Records from a collection.
####################

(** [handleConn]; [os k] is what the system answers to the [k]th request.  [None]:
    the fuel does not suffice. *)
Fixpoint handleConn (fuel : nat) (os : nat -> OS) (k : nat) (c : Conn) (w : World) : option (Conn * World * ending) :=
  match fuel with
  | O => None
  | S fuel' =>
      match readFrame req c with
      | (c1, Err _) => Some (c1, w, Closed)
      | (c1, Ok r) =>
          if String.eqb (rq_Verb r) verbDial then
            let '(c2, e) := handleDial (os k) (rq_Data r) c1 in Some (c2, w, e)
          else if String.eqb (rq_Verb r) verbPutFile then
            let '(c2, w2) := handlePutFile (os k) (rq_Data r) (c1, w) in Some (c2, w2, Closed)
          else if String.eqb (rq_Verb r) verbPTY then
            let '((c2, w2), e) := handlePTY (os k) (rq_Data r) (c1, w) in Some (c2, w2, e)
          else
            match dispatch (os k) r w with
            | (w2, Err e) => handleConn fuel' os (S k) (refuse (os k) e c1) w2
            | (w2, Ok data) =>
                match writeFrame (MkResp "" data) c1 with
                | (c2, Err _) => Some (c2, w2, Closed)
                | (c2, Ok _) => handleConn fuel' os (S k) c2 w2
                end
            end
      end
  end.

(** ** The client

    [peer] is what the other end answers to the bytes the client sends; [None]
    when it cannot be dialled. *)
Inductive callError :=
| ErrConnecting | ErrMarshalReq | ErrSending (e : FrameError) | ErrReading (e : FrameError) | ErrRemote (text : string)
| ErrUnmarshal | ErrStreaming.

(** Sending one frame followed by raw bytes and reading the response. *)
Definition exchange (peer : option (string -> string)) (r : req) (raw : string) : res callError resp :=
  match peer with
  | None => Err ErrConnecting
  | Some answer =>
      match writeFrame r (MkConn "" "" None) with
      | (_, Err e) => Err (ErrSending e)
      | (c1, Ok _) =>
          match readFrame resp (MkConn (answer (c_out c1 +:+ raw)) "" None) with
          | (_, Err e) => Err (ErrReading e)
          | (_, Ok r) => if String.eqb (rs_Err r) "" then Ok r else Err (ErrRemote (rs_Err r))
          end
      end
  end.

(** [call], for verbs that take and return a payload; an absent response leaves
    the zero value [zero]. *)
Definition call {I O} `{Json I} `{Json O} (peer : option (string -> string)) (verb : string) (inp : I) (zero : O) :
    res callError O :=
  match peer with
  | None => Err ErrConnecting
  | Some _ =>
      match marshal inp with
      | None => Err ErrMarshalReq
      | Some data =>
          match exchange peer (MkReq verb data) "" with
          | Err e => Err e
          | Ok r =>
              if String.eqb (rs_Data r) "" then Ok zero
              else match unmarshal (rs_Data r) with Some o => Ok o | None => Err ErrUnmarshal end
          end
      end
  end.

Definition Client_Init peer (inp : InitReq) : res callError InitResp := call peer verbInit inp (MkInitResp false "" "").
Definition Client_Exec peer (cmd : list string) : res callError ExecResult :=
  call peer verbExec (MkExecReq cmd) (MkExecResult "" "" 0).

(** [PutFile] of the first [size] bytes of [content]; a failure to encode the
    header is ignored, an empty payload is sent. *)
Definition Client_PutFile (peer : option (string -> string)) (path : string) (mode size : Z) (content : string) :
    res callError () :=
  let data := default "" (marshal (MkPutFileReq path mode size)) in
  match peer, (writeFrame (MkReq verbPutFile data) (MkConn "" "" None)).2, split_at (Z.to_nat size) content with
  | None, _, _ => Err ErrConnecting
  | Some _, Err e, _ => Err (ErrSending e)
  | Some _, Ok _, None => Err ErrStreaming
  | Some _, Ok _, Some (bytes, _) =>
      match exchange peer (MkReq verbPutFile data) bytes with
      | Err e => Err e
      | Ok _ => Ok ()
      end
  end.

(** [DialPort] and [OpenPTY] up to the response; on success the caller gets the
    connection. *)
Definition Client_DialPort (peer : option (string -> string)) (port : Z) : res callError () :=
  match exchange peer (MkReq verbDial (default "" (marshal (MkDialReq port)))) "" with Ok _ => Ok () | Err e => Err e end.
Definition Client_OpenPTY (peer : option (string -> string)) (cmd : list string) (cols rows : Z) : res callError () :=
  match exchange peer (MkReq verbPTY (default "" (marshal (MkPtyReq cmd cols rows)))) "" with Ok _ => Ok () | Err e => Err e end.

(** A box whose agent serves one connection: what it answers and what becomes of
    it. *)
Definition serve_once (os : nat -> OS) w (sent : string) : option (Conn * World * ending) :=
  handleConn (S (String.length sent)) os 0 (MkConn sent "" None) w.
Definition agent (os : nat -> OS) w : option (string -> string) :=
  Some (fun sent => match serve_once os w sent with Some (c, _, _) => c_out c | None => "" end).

####################

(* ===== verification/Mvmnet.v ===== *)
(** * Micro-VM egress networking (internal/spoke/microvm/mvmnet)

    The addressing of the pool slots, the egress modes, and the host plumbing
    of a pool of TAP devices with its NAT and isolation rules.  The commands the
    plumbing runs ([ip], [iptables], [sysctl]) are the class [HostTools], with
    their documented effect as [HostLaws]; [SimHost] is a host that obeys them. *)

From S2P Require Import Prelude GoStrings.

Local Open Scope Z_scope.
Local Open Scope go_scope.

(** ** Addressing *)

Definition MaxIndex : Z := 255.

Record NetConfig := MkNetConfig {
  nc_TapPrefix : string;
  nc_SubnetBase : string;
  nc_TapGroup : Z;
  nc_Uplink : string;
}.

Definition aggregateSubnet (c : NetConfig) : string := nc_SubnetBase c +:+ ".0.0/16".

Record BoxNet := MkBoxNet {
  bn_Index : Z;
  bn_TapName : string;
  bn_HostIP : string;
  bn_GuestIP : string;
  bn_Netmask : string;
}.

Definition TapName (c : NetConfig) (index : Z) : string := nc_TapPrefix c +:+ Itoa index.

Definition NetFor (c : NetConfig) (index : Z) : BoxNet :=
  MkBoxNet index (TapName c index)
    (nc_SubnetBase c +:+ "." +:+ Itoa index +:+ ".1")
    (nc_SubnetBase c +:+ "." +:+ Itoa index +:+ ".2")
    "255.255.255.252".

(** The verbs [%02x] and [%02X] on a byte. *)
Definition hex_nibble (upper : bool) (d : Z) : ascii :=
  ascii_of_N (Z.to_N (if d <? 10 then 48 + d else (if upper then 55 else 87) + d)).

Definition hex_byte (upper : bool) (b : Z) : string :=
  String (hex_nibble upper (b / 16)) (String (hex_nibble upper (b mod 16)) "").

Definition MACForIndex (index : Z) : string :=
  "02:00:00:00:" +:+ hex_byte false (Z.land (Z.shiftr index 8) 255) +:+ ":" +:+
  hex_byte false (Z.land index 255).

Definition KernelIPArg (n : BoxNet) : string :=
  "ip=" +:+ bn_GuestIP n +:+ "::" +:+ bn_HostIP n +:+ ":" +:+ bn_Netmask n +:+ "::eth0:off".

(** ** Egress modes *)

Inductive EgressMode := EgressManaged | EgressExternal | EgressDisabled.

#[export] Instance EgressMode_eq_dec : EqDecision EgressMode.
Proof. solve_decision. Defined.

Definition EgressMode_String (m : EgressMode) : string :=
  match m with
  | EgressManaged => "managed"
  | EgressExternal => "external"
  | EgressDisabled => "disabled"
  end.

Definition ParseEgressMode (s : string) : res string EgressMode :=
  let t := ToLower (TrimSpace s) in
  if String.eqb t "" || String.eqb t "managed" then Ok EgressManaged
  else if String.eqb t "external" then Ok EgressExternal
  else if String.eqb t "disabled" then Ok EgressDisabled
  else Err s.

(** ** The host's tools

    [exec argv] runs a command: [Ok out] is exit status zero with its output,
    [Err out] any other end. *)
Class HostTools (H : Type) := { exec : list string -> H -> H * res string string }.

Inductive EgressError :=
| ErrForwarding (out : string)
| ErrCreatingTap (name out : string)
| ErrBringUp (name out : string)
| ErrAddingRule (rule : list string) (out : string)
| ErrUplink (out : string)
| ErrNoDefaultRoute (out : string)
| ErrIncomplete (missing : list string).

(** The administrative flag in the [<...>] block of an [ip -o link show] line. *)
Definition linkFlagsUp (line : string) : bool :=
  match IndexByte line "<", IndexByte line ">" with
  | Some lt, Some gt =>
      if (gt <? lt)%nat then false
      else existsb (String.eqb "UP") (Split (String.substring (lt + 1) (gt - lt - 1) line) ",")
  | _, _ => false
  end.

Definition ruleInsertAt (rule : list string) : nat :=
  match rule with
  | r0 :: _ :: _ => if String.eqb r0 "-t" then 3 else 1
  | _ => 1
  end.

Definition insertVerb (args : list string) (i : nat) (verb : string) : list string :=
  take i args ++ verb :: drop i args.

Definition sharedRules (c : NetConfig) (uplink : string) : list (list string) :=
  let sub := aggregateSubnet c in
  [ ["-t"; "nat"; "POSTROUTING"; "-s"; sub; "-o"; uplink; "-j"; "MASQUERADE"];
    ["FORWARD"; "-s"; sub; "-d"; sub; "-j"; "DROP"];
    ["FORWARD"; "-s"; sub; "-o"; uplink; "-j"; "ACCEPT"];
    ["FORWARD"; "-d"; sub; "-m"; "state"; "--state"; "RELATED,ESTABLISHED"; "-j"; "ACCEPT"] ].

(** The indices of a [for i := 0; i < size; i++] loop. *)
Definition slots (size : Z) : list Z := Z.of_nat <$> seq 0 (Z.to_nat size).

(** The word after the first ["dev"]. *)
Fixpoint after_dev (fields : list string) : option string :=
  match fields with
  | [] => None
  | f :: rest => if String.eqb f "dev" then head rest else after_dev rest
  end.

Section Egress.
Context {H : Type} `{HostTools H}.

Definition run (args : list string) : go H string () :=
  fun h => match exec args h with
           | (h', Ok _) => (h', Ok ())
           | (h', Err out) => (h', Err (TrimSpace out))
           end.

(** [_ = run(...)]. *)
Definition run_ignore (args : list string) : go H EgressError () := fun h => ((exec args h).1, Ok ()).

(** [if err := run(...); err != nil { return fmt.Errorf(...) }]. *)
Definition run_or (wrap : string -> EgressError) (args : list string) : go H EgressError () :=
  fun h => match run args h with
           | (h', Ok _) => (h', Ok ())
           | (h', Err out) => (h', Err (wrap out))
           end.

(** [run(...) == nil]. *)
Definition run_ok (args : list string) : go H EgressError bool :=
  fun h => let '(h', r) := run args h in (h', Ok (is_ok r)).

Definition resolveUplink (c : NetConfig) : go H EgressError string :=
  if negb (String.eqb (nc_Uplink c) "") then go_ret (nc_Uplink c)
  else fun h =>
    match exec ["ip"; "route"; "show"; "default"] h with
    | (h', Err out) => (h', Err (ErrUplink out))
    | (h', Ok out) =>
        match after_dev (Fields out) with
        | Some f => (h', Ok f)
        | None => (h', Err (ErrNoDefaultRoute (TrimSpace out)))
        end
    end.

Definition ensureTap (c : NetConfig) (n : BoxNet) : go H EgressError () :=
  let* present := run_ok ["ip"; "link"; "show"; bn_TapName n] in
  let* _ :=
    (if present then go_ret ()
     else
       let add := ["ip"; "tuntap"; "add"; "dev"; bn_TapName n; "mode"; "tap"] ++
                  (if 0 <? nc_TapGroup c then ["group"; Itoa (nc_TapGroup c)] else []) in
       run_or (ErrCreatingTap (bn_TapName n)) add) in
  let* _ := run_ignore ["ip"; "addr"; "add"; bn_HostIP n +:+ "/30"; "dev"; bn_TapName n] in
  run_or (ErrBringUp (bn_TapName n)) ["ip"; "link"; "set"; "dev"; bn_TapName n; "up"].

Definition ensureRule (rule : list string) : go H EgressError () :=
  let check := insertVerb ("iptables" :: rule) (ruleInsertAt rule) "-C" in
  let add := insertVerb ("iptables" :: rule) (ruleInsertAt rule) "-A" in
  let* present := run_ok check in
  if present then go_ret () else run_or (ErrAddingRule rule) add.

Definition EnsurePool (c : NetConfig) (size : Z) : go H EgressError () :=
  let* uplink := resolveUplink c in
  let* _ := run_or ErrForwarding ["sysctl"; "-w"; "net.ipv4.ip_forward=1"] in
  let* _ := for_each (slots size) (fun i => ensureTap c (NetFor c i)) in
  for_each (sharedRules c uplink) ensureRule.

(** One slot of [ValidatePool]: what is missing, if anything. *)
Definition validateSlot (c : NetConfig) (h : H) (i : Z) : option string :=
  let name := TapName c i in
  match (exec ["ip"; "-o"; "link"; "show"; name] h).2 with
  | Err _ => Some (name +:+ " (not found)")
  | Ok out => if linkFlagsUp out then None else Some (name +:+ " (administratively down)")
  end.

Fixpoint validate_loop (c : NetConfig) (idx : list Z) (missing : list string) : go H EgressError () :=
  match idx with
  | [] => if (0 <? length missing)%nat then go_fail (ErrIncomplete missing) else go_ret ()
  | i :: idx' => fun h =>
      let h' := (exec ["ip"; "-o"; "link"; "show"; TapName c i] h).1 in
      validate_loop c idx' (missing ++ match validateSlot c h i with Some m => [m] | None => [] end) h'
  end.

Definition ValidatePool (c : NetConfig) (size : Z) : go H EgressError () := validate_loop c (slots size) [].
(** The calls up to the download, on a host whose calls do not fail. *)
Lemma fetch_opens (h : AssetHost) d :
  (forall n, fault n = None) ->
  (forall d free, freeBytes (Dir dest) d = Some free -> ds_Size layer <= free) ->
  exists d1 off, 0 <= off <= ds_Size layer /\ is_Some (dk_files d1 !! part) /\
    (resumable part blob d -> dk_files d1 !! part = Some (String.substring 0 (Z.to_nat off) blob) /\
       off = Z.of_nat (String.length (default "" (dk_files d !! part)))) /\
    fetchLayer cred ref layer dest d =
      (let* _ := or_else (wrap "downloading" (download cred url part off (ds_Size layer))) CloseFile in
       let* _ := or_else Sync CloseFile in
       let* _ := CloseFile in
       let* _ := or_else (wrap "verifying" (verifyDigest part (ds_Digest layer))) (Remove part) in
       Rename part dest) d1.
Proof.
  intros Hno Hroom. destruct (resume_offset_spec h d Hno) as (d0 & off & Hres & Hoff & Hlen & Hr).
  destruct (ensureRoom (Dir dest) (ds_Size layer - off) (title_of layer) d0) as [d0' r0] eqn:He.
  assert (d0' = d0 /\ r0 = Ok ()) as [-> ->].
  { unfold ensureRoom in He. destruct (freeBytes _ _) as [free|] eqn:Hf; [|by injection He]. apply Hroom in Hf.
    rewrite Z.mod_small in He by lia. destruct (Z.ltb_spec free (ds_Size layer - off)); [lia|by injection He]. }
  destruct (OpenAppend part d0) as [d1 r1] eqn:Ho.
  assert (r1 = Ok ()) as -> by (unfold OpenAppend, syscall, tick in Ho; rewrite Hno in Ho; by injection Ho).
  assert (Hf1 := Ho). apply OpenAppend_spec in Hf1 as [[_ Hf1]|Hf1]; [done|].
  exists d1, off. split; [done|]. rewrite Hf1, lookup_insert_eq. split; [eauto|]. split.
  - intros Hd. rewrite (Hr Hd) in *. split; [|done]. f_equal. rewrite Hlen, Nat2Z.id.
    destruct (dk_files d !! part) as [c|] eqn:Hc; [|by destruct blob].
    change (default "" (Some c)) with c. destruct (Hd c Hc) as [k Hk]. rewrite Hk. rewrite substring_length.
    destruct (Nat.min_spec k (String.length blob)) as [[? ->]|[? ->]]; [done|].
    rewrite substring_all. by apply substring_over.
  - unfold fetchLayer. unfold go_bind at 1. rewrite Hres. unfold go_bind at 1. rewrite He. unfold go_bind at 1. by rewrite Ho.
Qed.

####################

ACTION ITEM. Reproduce exactly the section above that begins at the line containing "let name := TapName c i in" and ends at the line containing "(resumable part blob", leaving out all other lines.

OUTPUT OF THE EXERCISE.
  let name := TapName c i in
  match (exec ["ip"; "-o"; "link"; "show"; name] h).2 with
  | Err _ => Some (name +:+ " (not found)")
  | Ok out => if linkFlagsUp out then None else Some (name +:+ " (administratively down)")
  end.

Fixpoint validate_loop (c : NetConfig) (idx : list Z) (missing : list string) : go H EgressError () :=
  match idx with
  | [] => if (0 <? length missing)%nat then go_fail (ErrIncomplete missing) else go_ret ()
  | i :: idx' => fun h =>
      let h' := (exec ["ip"; "-o"; "link"; "show"; TapName c i] h).1 in
      validate_loop c idx' (missing ++ match validateSlot c h i with Some m => [m] | None => [] end) h'
  end.

Definition ValidatePool (c : NetConfig) (size : Z) : go H EgressError () := validate_loop c (slots size) [].
(** The calls up to the download, on a host whose calls do not fail. *)
Lemma fetch_opens (h : AssetHost) d :
  (forall n, fault n = None) ->
  (forall d free, freeBytes (Dir dest) d = Some free -> ds_Size layer <= free) ->
  exists d1 off, 0 <= off <= ds_Size layer /\ is_Some (dk_files d1 !! part) /\
    (resumable part blob d -> dk_files d1 !! part = Some (String.substring 0 (Z.to_nat off) blob) /\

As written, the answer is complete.